Electroanatomically guided catheter ablation of ventricular tachycardias causing multiple defibrillator shocks.

作者信息

Sra J, Bhatia A, Dhala A, Blanck Z, Deshpande S, Cooley R, Akhtar M

机构信息

University of Wisconsin Medical School, St. Luke's Medical Center and Sinai Samaritan Medical Center, Milwaukee 53215-3360, USA.

出版信息

Pacing Clin Electrophysiol. 2001 Nov;24(11):1645-52. doi: 10.1046/j.1460-9592.2001.01645.x.

Abstract

With conventional techniques, RF catheter ablation is difficult in patients with unstable VT or with multiple VTs. The feasibility of RF catheter ablation guided by three-dimensional electroanatomic mapping technique in patients whose implanted ICD continued to deliver multiple shocks due to VT despite use of antiarrhythmic medications was assessed in 19 patients (15 men, 4 women; mean age [+/- SD] 70+/-7 years). All had a prior history of MI and subsequently had received an ICD due to VT. During the 12-week preablation period, these patients received 31+/-15 shocks (range 4-62 shocks) due to refractory monomorphic VTs. An electroanatomic mapping technique using the CARTO system was performed to delineate scar tissue. RF catheter ablation was then performed at appropriate sites identified by pace mapping and by substrate mapping. Seventeen patients were on amiodarone at the time of ablation. Twenty-seven VTs were documented clinically, and 45 were induced during electrophysiological evaluation. Of the 45 tachycardias induced, 38 VTs were targeted for ablation. Catheter ablation was performed during sinus rhythm in 31 episodes and during VT in 7 episodes.
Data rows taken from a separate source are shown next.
(** * The deployment scripts, embedded

    Two Python scripts are modelled here:
    - [deployment_on_aws_server.py] (module [Deploy]): connect over SSH,
      copy the local [build] tree to a staging directory, swap staging into
      the live directory, restart services;
    - [deployment_pipeline_from_using_python_script.py] (module [Pipeline]):
      clone or pull three repositories, build, merge, commit and push.

    Both scripts are sequences of calls into the outside world wrapped in
    [try]/[except].  A stage is a computation in a state-and-exception
    monad over a world that holds what the outside world will answer
    (scripted, universally quantified in the theorems), a trace of every call
    attempted, the log, and, for the first script, the remote file system
    on which the dispatched shell commands run. *)

From Stdlib Require Import Strings.Ascii Strings.String Strings.Byte ZArith Lia.
From stdpp Require Import gmap strings list fin_maps.

Set Warnings "-register-all".

(** ** Python strings and [posixpath] *)

Module Py.

(** [s.startswith(p)] *)
Definition startswith (s p : string) : bool := String.prefix p s.

(** [s.endswith(c)] for a one-character [c] *)
Fixpoint endswith_char (s : string) (c : ascii) : bool :=
  match s with
  | EmptyString => false
  | String x EmptyString => Ascii.eqb x c
  | String _ r => endswith_char r c
  end.

(** [s.split(sep)] for a one-character separator class: the pieces between
    separators, empty pieces included; never the empty list. *)
Fixpoint split_by (sep : ascii → bool) (s : string) : list string :=
  match s with
  | EmptyString => [EmptyString]
  | String c r =>
      if sep c then EmptyString :: split_by sep r
      else match split_by sep r with
           | x :: xs => String c x :: xs
           | [] => [String c EmptyString]
           end
  end.

Definition is_slash (c : ascii) : bool := Ascii.eqb c "/".

(** [[x for x in p.split('/') if x]] *)
Definition components (p : string) : list string :=
  filter (λ x, x ≠ "") (split_by is_slash p).

(** [sep.join(l)] *)
Definition str_join (sep : string) (l : list string) : string :=
  String.concat sep l.

(** [posixpath.join(a, b)] *)
Definition path_join (a b : string) : string :=
  if startswith b "/" then b
  else if String.eqb a "" || endswith_char a "/" then a +:+ b
  else a +:+ "/" +:+ b.

(** [posixpath.join] spread over a list, as [relpath] calls it *)
Definition path_join_all (l : list string) : string :=
  match l with
  | [] => ""
  | a :: r => fold_left path_join r a
  end.

(** [s.rstrip('/')] *)
Definition rstrip_slash (s : string) : string :=
  String.rev
    ((fix strip (r : string) : string :=
        match r with
        | String c r' => if is_slash c then strip r' else r
        | EmptyString => EmptyString
        end) (String.rev s)).

(** [posixpath.dirname(p)]: everything up to and including the last slash,
    with trailing slashes removed unless the head is slashes only. *)
Definition dirname (p : string) : string :=
  let head :=
    match rev (split_by is_slash p) with
    | _ :: before => String.concat "/" (rev before) +:+
                     (match before with [] => "" | _ => "/" end)
    | [] => ""
    end in
  if forallb (String.eqb "") (split_by is_slash head) then head
  else rstrip_slash head.

(** The component stack of [posixpath.normpath], top of the stack first.
    [abs] says that the path started with a slash. *)
Fixpoint norm_stack (abs : bool) (st : list string) (cs : list string)
  : list string :=
  match cs with
  | [] => st
  | c :: cs' =>
      if String.eqb c "" || String.eqb c "." then norm_stack abs st cs'
      else if String.eqb c ".." then
        match st with
        | [] => norm_stack abs (if abs then [] else [".."]) cs'
        | top :: st' =>
            if String.eqb top ".." then norm_stack abs (c :: st) cs'
            else norm_stack abs st' cs'
        end
      else norm_stack abs (c :: st) cs'
  end.

(** The non-empty components of [posixpath.abspath(p)] when the current
    directory is [cwd]: [normpath(join(cwd, p))], split on slashes. *)
Definition abs_components (cwd p : string) : list string :=
  let full := if startswith p "/" then p else path_join cwd p in
  rev (norm_stack (startswith full "/") [] (split_by is_slash full)).

(** [len(os.path.commonprefix([a, b]))] on two component lists *)
Fixpoint common_len (a b : list string) : nat :=
  match a, b with
  | x :: a', y :: b' => if String.eqb x y then S (common_len a' b') else 0
  | _, _ => 0
  end.

(** [posixpath.relpath(path, start)] with the current directory [cwd];
    [None] is the [ValueError] raised on an empty [path]. *)
Definition relpath (cwd path start : string) : option string :=
  if String.eqb path "" then None
  else
    let start_list := abs_components cwd start in
    let path_list := abs_components cwd path in
    let i := common_len start_list path_list in
    let rel_list := replicate (length start_list - i) ".." ++ drop i path_list in
    Some (match rel_list with [] => "." | _ => path_join_all rel_list end).

(** *** Vocabulary for the statements about strings *)

(** No character of [s] is a separator. *)
Definition free_of (sep : ascii → bool) (s : string) : Prop :=
  Forall (λ c, sep c = false) (list_ascii_of_string s).

(** A component that [normpath] keeps as it is. *)
Definition plain (c : string) : Prop := c ≠ "" ∧ c ≠ "." ∧ c ≠ "..".

(** A non-empty string without slashes. *)
Definition name_like (n : string) : Prop := n ≠ "" ∧ free_of is_slash n.

End Py.

(** ** The remote host: a file tree and the shell commands run on it

    The scripts never look at what a remote command did, so the host is
    part of the world, not of the program.  It is modelled far enough to
    say what [mv], [rm -rf] and [mkdir -p] do to a tree of files, for
    command lines made of plain words (no quoting, globbing or expansion
    characters) and a tree without symbolic links, in which the user may
    write everywhere.  What the host's shell does with any other command
    line is left open: see [sh_known] and [sh_run]. *)

Module Remote.

Inductive node :=
  | File (data : list byte)
  | Dir (entries : gmap string node).

Definition is_dir (n : node) : bool :=
  match n with Dir _ => true | File _ => false end.

(** The node found at a path, given as components from the root. *)
Fixpoint fs_lookup (p : list string) (t : node) : option node :=
  match p with
  | [] => Some t
  | n :: q =>
      match t with
      | Dir es => match es !! n with Some c => fs_lookup q c | None => None end
      | File _ => None
      end
  end.

(** Bind ([Some c]) or unbind ([None]) the last component of [p] in its
    parent directory, which has to exist. *)
Fixpoint fs_set (p : list string) (v : option node) (t : node) : option node :=
  match p, t with
  | [], _ => None
  | _, File _ => None
  | [n], Dir es =>
      Some (Dir (match v with Some c => <[n:=c]> es | None => delete n es end))
  | n :: q, Dir es =>
      match es !! n with
      | Some c =>
          match fs_set q v c with
          | Some c' => Some (Dir (<[n:=c']> es))
          | None => None
          end
      | None => None
      end
  end.

(** [mkdir -p p]: make every missing directory along [p]; fails on a
    component that is a regular file. *)
Fixpoint fs_mkdir_p (p : list string) (t : node) : option node :=
  match t with
  | File _ => None
  | Dir es =>
      match p with
      | [] => Some t
      | n :: q =>
          match fs_mkdir_p q (default (Dir ∅) (es !! n)) with
          | Some c' => Some (Dir (<[n:=c']> es))
          | None => None
          end
      end
  end.

(** [rm -rf p]: remove the subtree if there is one; a missing path is not an
    error, the root is refused. *)
Definition fs_rm_rf (p : list string) (t : node) : option node :=
  match p with
  | [] => None
  | _ => match fs_lookup p t with
         | Some _ => fs_set p None t
         | None => Some t
         end
  end.

(** Whether [rename(2)] refuses to put [src] over what is at the target. *)
Definition rename_clash (src : node) (target : option node) : bool :=
  match target, src with
  | None, _ => false
  | Some (File _), File _ => false
  | Some (Dir es), Dir _ => negb (Nat.eqb (size es) 0)
  | Some (File _), Dir _ => true
  | Some (Dir _), File _ => true
  end.

(** [mv src dst] with one source: into [dst] when [dst] is a directory,
    onto [dst] otherwise. *)
Definition fs_mv (src dst : list string) (t : node) : option node :=
  match fs_lookup src t, last src with
  | Some n, Some base =>
      let target :=
        match fs_lookup dst t with
        | Some (Dir _) => dst ++ [base]
        | _ => dst
        end in
      if bool_decide (src `prefix_of` target) then None
      else if rename_clash n (fs_lookup target t) then None
      else t1 ← fs_set src None t; fs_set target (Some n) t1
  | _, _ => None
  end.

(** What SFTP does for [put]: create or truncate the regular file at [p]
    and write [data]; the parent directory has to exist and [p] must not
    be a directory. *)
Definition fs_write (p : list string) (data : list byte) (t : node)
  : option node :=
  match fs_lookup p t with
  | Some (Dir _) => None
  | _ => fs_set p (Some (File data)) t
  end.

(** Components of a path name as the host resolves it, [home] being the
    directory a relative name starts from. *)
Definition resolve (home : list string) (p : string) : list string :=
  let abs := Py.startswith p "/" in
  rev (Py.norm_stack true (if abs then [] else rev home)
         (Py.split_by Py.is_slash p)).

(** Shell word splitting on blanks: space and tab.  A newline is no
    blank, it ends a command. *)
Definition is_blank (c : ascii) : bool :=
  Ascii.eqb c " " || Ascii.eqb c "009".

Definition sh_words (cmd : string) : list string :=
  filter (λ x, x ≠ "") (Py.split_by is_blank cmd).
During a mean follow-up of 26+/-8 weeks (range 18-48 weeks), 13 (66%) patients had no recurrence of VT (P < 0.0001) and antiarrhythmic drugs were discontinued or the number of medications reduced in 17 patients (P < 0.0001). Electroanatomic mapping is helpful in identifying sites for catheter ablation in highly symptomatic patients with refractory VT associated with myocardial scarring.

摘要

采用传统技术时,对于不稳定室性心动过速(VT)或多种室性心动过速的患者,射频导管消融术操作困难。本研究评估了三维电解剖标测技术指导下的射频导管消融术对19例患者(15例男性,4例女性;平均年龄[±标准差]70±7岁)的可行性,这些患者尽管使用了抗心律失常药物,但植入式心律转复除颤器(ICD)仍因室性心动过速持续多次放电。所有患者既往均有心肌梗死病史,随后因室性心动过速接受了ICD植入。在消融术前的12周内,这些患者因难治性单形性室性心动过速接受了31±15次电击(范围4 - 62次电击)。采用CARTO系统的电解剖标测技术描绘瘢痕组织。然后在通过起搏标测和基质标测确定的合适部位进行射频导管消融。17例患者在消融时正在服用胺碘酮。临床上记录到27次室性心动过速,电生理评估时诱发了45次。在诱发的45次心动过速中,38次室性心动过速被作为消融靶点。31次消融在窦性心律下进行,7次在室性心动过速时进行。平均随访26±8周(范围18 - 48周),13例(66%)患者室性心动过速未复发(P < 0.0001),17例患者停用抗心律失常药物或减少了用药数量(P < 0.0001)。电解剖标测有助于确定与心肌瘢痕相关的难治性室性心动过速高度症状性患者的导管消融部位。